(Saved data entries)
(** X15.  The module starts to serve exactly when [SENTRY_AUTH_TOKEN],
    [SENTRY_BASE_URL] and [SENTRY_ORG_SLUG] are all set to non-empty
    strings, and then binds those strings.  Otherwise the process exits
    with code 1 after one line on the diagnostic stream, naming the first of
    the three (in that order) that is unset or empty.  On a host configured
    by a start that succeeded, [inspect_sentry] therefore always reports
    [authTokenConfigured] as true. *)
Theorem startup_requires_configuration (upstream : Upstream) (env : ProcessEnv) :
  match startup env with
  | Started authToken baseUrl orgSlug =>
      exists t b o,
        authToken = JString t /\ baseUrl = JString b /\ orgSlug = JString o
        /\ t <> "" /\ b <> "" /\ o <> ""
        /\ env_get "SENTRY_AUTH_TOKEN" env = JString t
        /\ env_get "SENTRY_BASE_URL" env = JString b
        /\ env_get "SENTRY_ORG_SLUG" env = JString o
        /\ forall (host : Host) params h,
             SENTRY_AUTH_TOKEN = t ->
             exists v,
               inspect_sentry_exec (Object_keys (tools upstream)) params h
               = (Return v, h)
               /\ member (member v "configuration") "authTokenConfigured"
                  = JBool true
  | Exited code stderr =>
      code = 1
      /\ exists missing earlier later,
           ["SENTRY_AUTH_TOKEN"; "SENTRY_BASE_URL"; "SENTRY_ORG_SLUG"]
           = earlier ++ missing :: later
           /\ stderr = [required_message missing]
           /\ truthy (env_get missing env) = false
           /\ Forall (fun k => truthy (env_get k env) = true) earlier
  end.
Proof.
  pose proof (fun k => env_get_truthy k env) as S.
  unfold startup.
  destruct (truthy (env_get "SENTRY_AUTH_TOKEN" env)) eqn:Et; cbn [negb].
  - destruct (truthy (env_get "SENTRY_BASE_URL" env)) eqn:Eb; cbn [negb].
    + destruct (truthy (env_get "SENTRY_ORG_SLUG" env)) eqn:Eo; cbn [negb].
      * destruct (S _ Et) as (t & Ht & Nt). destruct (S _ Eb) as (b & Hb & Nb).
        destruct (S _ Eo) as (o & Ho & No).
        exists t, b, o. repeat (split; [assumption|]).
        intros host params h Htoken. eexists. split; [reflexivity|].
        unfold member. simpl. rewrite Htoken.
        apply String.eqb_neq in Nt. rewrite Nt. reflexivity.
      * split; [reflexivity|].
        exists "SENTRY_ORG_SLUG", ["SENTRY_AUTH_TOKEN"; "SENTRY_BASE_URL"], [].
        repeat split; auto.
    + split; [reflexivity|].
      exists "SENTRY_BASE_URL", ["SENTRY_AUTH_TOKEN"], ["SENTRY_ORG_SLUG"].
      repeat split; auto.
  - split; [reflexivity|].
    exists "SENTRY_AUTH_TOKEN", [], ["SENTRY_BASE_URL"; "SENTRY_ORG_SLUG"].
    repeat split; auto.
Qed.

» Task prompt:
For every line above in which the string "later" appears, add one; please give the final count and nothing else.

» Reply to the task:
2